Stop using stock photos: 4 real-photo categories that beat them every time

Your homepage hero is a stock photo of a smiling plumber in a clean kitchen. That photo is doing you no favors. Here's what to shoot instead — with your phone.

Stop using stock photos: 4 real-photo categories that beat them every time

Your homepage hero is a stock photo of a smiling plumber wearing a clean uniform, holding a wrench, standing in a kitchen that looks like an Architectural Digest spread.

That photo is doing you no favors.

In every A/B test we’ve run for home-service clients, real photos beat stock photos. Sometimes by 20%. Sometimes by 100%. Always by enough to matter.

Here are the four real-photo categories that consistently outperform stock — and how to shoot them in 30 minutes with your phone.

Category 1: The team

A single photo of your actual team. Standing in front of your truck. Phones tucked in pockets. Slightly squinting in the sun. Not posed in a studio.

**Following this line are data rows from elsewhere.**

Lemma le_uint_app (a b : IqClient.bytes) :
  IqClient.le_uint (a ++ b)%list
  = (IqClient.le_uint a + 256 ^ Z.of_nat (List.length a) * IqClient.le_uint b)%Z.
Proof.
  induction a as [| x a IH].
  { cbn [IqClient.le_uint List.length app]. change (Z.of_nat 0) with 0%Z.
    rewrite Z.pow_0_r. lia. }
  cbn [IqClient.le_uint List.length app]. rewrite IH.
  rewrite Nat2Z.inj_succ, Z.pow_succ_r by lia. ring.
Qed.

Lemma lor_shiftl_32 (lo hi : Z) :
  (0 <= lo < 2 ^ 32)%Z ->
  Z.lor lo (Z.shiftl hi 32) = (lo + 2 ^ 32 * hi)%Z.
Proof.
  intro Hlo.
  assert (Hland : Z.land lo (Z.shiftl hi 32) = 0%Z).
  { apply Z.bits_inj'. intros n Hn. rewrite Z.land_spec, Z.bits_0.
    destruct (Z.lt_ge_cases n 32) as [Hlt | Hge].
    - rewrite Z.shiftl_spec_low by exact Hlt. apply andb_false_r.
    - assert (Z.testbit lo n = false) as ->; [| reflexivity].
      destruct (Z.eq_dec lo 0) as [-> | Hne]; [apply Z.bits_0 |].
      apply Z.bits_above_log2; [lia |].
      assert (Z.log2 lo < 32)%Z by (apply Z.log2_lt_pow2; lia). lia. }
  pose proof (Z.add_lor_land lo (Z.shiftl hi 32)) as H.
  rewrite Hland in H. rewrite Z.shiftl_mul_pow2 in H |- * by lia. lia.
Qed.

(** X14. The two 32-bit halves that the client unpacks from bytes 16 to 23
    of the stream header are unsigned 32-bit values, and joining them with
    a shift and a bitwise or gives the 64-bit little-endian value of those
    eight bytes, below 2^64. *)
Theorem center_freq_is_le_uint64 :
  forall (b : IqClient.bytes) (freq_lo freq_hi : Z),
    IqClient.unpack_II b = Some (freq_lo, freq_hi) ->
    List.length b = 8%nat /\
    (0 <= freq_lo < 2 ^ 32)%Z /\ (0 <= freq_hi < 2 ^ 32)%Z /\
    IqClient.center_freq_of freq_lo freq_hi = IqClient.le_uint b /\
    (0 <= IqClient.center_freq_of freq_lo freq_hi < 2 ^ 64)%Z.
Proof.
  intros b freq_lo freq_hi. unfold IqClient.unpack_II.
  destruct (List.length b =? 8)%nat eqn:Hlen; [| discriminate].
  apply Nat.eqb_eq in Hlen. intros [= <- <-].
  assert (H4 : List.length (firstn 4 b) = 4%nat) by (rewrite length_firstn; lia).
  assert (H4' : List.length (firstn 4 (skipn 4 b)) = 4%nat).
  { rewrite length_firstn, length_skipn. lia. }
  assert (Hs : firstn 4 (skipn 4 b) = skipn 4 b).
  { apply firstn_all2. rewrite length_skipn. lia. }
  pose proof (le_uint_bounds (firstn 4 b)) as Hlo.
  pose proof (le_uint_bounds (firstn 4 (skipn 4 b))) as Hhi.
  rewrite H4 in Hlo. rewrite H4' in Hhi.
  change (256 ^ Z.of_nat 4)%Z with (2 ^ 32)%Z in Hlo, Hhi.
  assert (Heq : IqClient.center_freq_of (IqClient.le_uint (firstn 4 b))
                                        (IqClient.le_uint (firstn 4 (skipn 4 b)))
                = IqClient.le_uint b).
  { unfold IqClient.center_freq_of. rewrite lor_shiftl_32 by exact Hlo.
    rewrite <- (firstn_skipn 4 b) at 3. rewrite le_uint_app, H4, Hs.
    reflexivity. }
  split; [exact Hlen |]. split; [exact Hlo |]. split; [exact Hhi |].
  split; [exact Heq |].
  pose proof (le_uint_bounds b) as Hb. rewrite Hlen in Hb.
  change (256 ^ Z.of_nat 8)%Z with (2 ^ 64)%Z in Hb.
  rewrite <- Heq in Hb. exact Hb.
Qed.

Lemma center_freq_witness :
  IqClient.unpack_II [Byte.x00; Byte.xe1; Byte.xf5; Byte.x05; Byte.x01; Byte.x00; Byte.x00; Byte.x00]
  = Some (100000000%Z, 1%Z) /\
  IqClient.center_freq_of 100000000 1 = 4394967296%Z.
Proof.
  split; [vm_compute; reflexivity |].
  destruct (center_freq_is_le_uint64
              [Byte.x00; Byte.xe1; Byte.xf5; Byte.x05; Byte.x01; Byte.x00; Byte.x00; Byte.x00]
              100000000%Z 1%Z eq_refl) as (_ & _ & _ & H & _).
  rewrite H. vm_compute. reflexivity.
Defined.

(** ** Receiving *)

Lemma recv_spec (bufsize : nat) (s : IqClient.socket) :
  (List.length (fst (IqClient.recv bufsize s)) <= bufsize)%nat /\
  List.concat s
  = (fst (IqClient.recv bufsize s) ++ List.concat (snd (IqClient.recv bufsize s)))%list /\
  ((0 < bufsize)%nat -> fst (IqClient.recv bufsize s) = [] ->
   List.concat (snd (IqClient.recv bufsize s)) = []).
Proof.
  induction s as [| chunk rest IH]; [simpl; repeat split; auto; lia |].
  destruct chunk as [| x chunk]; [exact IH |].
  cbn [IqClient.recv].
  destruct (List.length (x :: chunk) <=? bufsize)%nat eqn:Hle; cbn [fst snd].
  - apply Nat.leb_le in Hle. split; [exact Hle |]. split; [reflexivity |].
    discriminate.
  - apply Nat.leb_gt in Hle. split; [rewrite length_firstn; lia |]. split.
    + cbn [List.concat]. rewrite app_assoc, firstn_skipn. reflexivity.
    + intro Hpos. destruct bufsize; [lia | discriminate].
Qed.

Lemma read_data_spec (fuel : nat) :
  forall (data_size : nat) (data : IqClient.bytes) (iq : IqClient.socket),
    (List.length data <= data_size)%nat ->
    (data_size - List.length data <= fuel)%nat ->
    (List.length (fst (IqClient.read_data fuel data_size data iq)) <= data_size)%nat /\
    (data ++ List.concat iq)%list
    = (fst (IqClient.read_data fuel data_size data iq)
       ++ List.concat (snd (IqClient.read_data fuel data_size data iq)))%list /\
    ((List.length (fst (IqClient.read_data fuel data_size data iq)) < data_size)%nat ->
     List.concat (snd (IqClient.read_data fuel data_size data iq)) = []) /\
    forall extra : nat,
      IqClient.read_data (fuel + extra) data_size data iq
      = IqClient.read_data fuel data_size data iq.
Proof.
  induction fuel as [| fuel IH]; intros data_size data iq Hlen Hfuel.
  - cbn [IqClient.read_data fst snd Nat.add].
    split; [exact Hlen |]. split; [reflexivity |]. split; [lia |].
    intros [| extra]; [reflexivity |]. cbn [IqClient.read_data].
    assert ((List.length data <? data_size)%nat = false) as ->
      by (apply Nat.ltb_ge; lia).
    reflexivity.
  - cbn [IqClient.read_data Nat.add].
    destruct (List.length data <? data_size)%nat eqn:Hlt.
    + apply Nat.ltb_lt in Hlt.
      destruct (recv_spec (data_size - List.length data) iq) as (Hc & Heq & Heof).
      destruct (IqClient.recv (data_size - List.length data) iq) as [chunk iq1].
      cbn [fst snd] in Hc, Heq, Heof.
      destruct chunk as [| x chunk].
      * cbn [fst snd]. split; [exact Hlen |]. split; [rewrite Heq; reflexivity |].
        split; [intros _; apply Heof; [lia | reflexivity] |]. reflexivity.
      * assert (Hlen' : (List.length (data ++ x :: chunk) <= data_size)%nat).
        { rewrite length_app. lia. }
        assert (Hfuel' : (data_size - List.length (data ++ x :: chunk) <= fuel)%nat).
        { rewrite length_app. simpl. lia. }
        destruct (IH data_size (data ++ x :: chunk)%list iq1 Hlen' Hfuel')
          as (H1 & H2 & H3 & H4).
        split; [exact H1 |]. split; [| split; [exact H3 | exact H4]].
        rewrite <- H2, Heq, app_assoc. reflexivity.
    + cbn [fst snd]. split; [exact Hlen |]. split; [reflexivity |].
      apply Nat.ltb_ge in Hlt. split; [lia | reflexivity].
Qed.

(** X15. The loop that reads the samples of a frame ends within as many
    turns as the frame has bytes, so that more turns would change nothing;
    it returns at most [data_size] bytes, which are the next bytes of the
    stream in order with nothing lost, and it returns fewer only when the
    peer has closed the stream. *)
Theorem frame_data_is_next_bytes :
  forall (data_size : nat) (iq : IqClient.socket),
    let data := fst (IqClient.read_data data_size data_size [] iq) in
    let iq' := snd (IqClient.read_data data_size data_size [] iq) in
    (List.length data <= data_size)%nat /\
    List.concat iq = (data ++ List.concat iq')%list /\
    ((List.length data < data_size)%nat -> List.concat iq' = []) /\
    forall extra : nat,
      IqClient.read_data (data_size + extra) data_size [] iq
      = IqClient.read_data data_size data_size [] iq.
Proof.
  intros data_size iq. cbv zeta.
  apply (read_data_spec data_size data_size [] iq); simpl; lia.
Qed.

(** ** The frames and the run *)

Lemma frame_data_bounds (data_size : nat) (iq : IqClient.socket) :
  (List.length (fst (IqClient.read_data data_size data_size [] iq)) <= data_size)%nat /\
  List.concat iq
  = (fst (IqClient.read_data data_size data_size [] iq)
     ++ List.concat (snd (IqClient.read_data data_size data_size [] iq)))%list.
Proof.
  destruct (read_data_spec data_size data_size [] iq) as (H1 & H2 & _);
    [simpl; lia | lia |].
  split; [exact H1 | exact H2].
Qed.

Lemma recv_exact (n : nat) (s : IqClient.socket) :
  (List.length (fst (IqClient.recv n s)) <? n)%nat = false ->
  List.length (fst (IqClient.recv n s)) = n.
Proof.
  intro H. apply Nat.ltb_ge in H.
  destruct (recv_spec n s) as [Hle _]. lia.
Qed.

Lemma read_frames_succeeds (range : list nat) :
  forall (iq : IqClient.socket) (out : list IqClient.line),
  exists iq' added,
    IqClient.read_frames range iq out = Some (iq', (out ++ added)%list) /\
    (List.length added <= List.length range)%nat /\
    (exists consumed, List.concat iq = (consumed ++ List.concat iq')%list) /\
    Forall (fun l => match l with
                     | IqClient.Frame _ _ num_samples _ data_len =>
                         (0 <= num_samples < 2 ^ 32)%Z /\
                         (Z.of_nat data_len <= 4 * num_samples)%Z
                     | IqClient.FrameShort _ n => (n < 16)%nat
                     | IqClient.FrameBadMagic _ magic => magic <> IqClient.MAGIC_DATA
                     | _ => False
                     end) added.
Proof.
  induction range as [| i rest IH]; intros iq out.
  - exists iq, []. cbn [IqClient.read_frames]. rewrite app_nil_r.
    split; [reflexivity |]. split; [simpl; lia |].
    split; [exists []; reflexivity | constructor].
  - cbn [IqClient.read_frames].
    destruct (recv_spec 16 iq) as (_ & Heq & _).
    pose proof (recv_exact 16 iq) as Hex.
    destruct (IqClient.recv 16 iq) as [frame_hdr iq1]. cbn [fst snd] in Heq, Hex.
    destruct (List.length frame_hdr <? 16)%nat eqn:Hshort.
    + exists iq1, [IqClient.FrameShort i (List.length frame_hdr)].
      split; [reflexivity |]. split; [simpl; lia |].
      split; [exists frame_hdr; exact Heq |].
      constructor; [apply Nat.ltb_lt, Hshort | constructor].
    + specialize (Hex eq_refl). unfold IqClient.unpack_IIII. rewrite Hex.
      cbn [Nat.eqb].
      set (magic := IqClient.le_uint (firstn 4 frame_hdr)).
      set (seq := IqClient.le_uint (firstn 4 (skipn 4 frame_hdr))).
      set (num_samples := IqClient.le_uint (firstn 4 (skipn 8 frame_hdr))).
      set (flags := IqClient.le_uint (firstn 4 (skipn 12 frame_hdr))).
      destruct (magic =? IqClient.MAGIC_DATA)%Z eqn:Hmagic; cbn [negb].
      * assert (Hn : (0 <= num_samples < 2 ^ 32)%Z).
        { pose proof (le_uint_bounds (firstn 4 (skipn 8 frame_hdr))) as Hb.
          rewrite length_firstn, length_skipn, Hex in Hb. exact Hb. }
        destruct (frame_data_bounds (Z.to_nat (num_samples * 4)) iq1)
          as (Hlen & Hcat).
        destruct (IqClient.read_data (Z.to_nat (num_samples * 4))
                                     (Z.to_nat (num_samples * 4)) [] iq1)
          as [data iq2].
        cbn [fst snd] in Hlen, Hcat.
        destruct (IH iq2 (out ++ [IqClient.Frame i seq num_samples flags
                                                  (List.length data)])%list)
          as (iq' & added & Hrun & Hcount & (consumed & Hcons) & Hall).
        exists iq', (IqClient.Frame i seq num_samples flags (List.length data) :: added).
        split; [rewrite Hrun, <- app_assoc; reflexivity |].
        split; [simpl; lia |]. split.
        -- exists (frame_hdr ++ data ++ consumed)%list.
           rewrite Heq, Hcat, Hcons, <- !app_assoc. reflexivity.
        -- constructor; [| exact Hall]. split; [exact Hn | lia].
      * exists iq1, [IqClient.FrameBadMagic i magic].
        split; [reflexivity |]. split; [simpl; lia |].
        split; [exists frame_hdr; exact Heq |].
        constructor; [apply Z.eqb_neq, Hmagic | constructor].
Qed.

Why it works: home-service customers are inviting a stranger into their home. They want to see who’s coming. A stock model doesn’t reassure them — they know you didn’t actually hire that guy.

Shooting tip: outside, midday. Have everyone stand naturally — not a stiff lineup. One photo is enough. Replace your stock hero with this one photo and watch your call rate climb.

Category 2: The trucks

Photos of your work trucks with your logo, parked at a customer’s house. Or driving down a real street.

Why it works: branded trucks signal “established local business,” not “fly-by-night operator.” Customers do look for these cues. A truck photo on your homepage and About page tells them “we exist in your neighborhood.”

Shooting tip: catch your truck at a real job site — house in the background, signs of work happening (cones, ladder out, etc.). Stage it if you have to, but the staging should look unposed.

Category 3: The work in progress

Photos of your team doing the actual work. Mid-task. Pipe being soldered. Roof being shingled. Tile being laid.

Why it works: customers want evidence you do the work, not just talk about it. Process photos answer the silent question “are these people actually competent?” Stock photos can’t do this.

Shooting tip: have someone on your team carry a phone and shoot mid-job. Soft framing, focus on hands and tools. Show motion, not posing. A blurry photo of real work beats a sharp photo of fake work.

Category 4: The completed jobs

Before/after pairs. The damaged roof, the new roof. The clogged drain, the cleared drain. The dim 1980s kitchen lighting, the bright modern fixtures.

Why it works: this is the most direct proof of value. Customers can imagine their own house transformed. Stock photos can never do before/afters of YOUR work.

Shooting tip: take a “before” photo BEFORE you start any non-emergency job. Always. Make it a team policy. Take the “after” when you finish. You’ll have a library of before/afters within a month.

What to do this week

Pick one category — probably “the team” — and shoot it. Replace your hero stock photo with this one new photo. Don’t worry about it being perfect.

The amateur photo of your actual team will outperform the polished stock photo every time. Not because amateur is better — but because real is better. And in home services, where customers are paranoid about being scammed, real wins on every dimension that matters.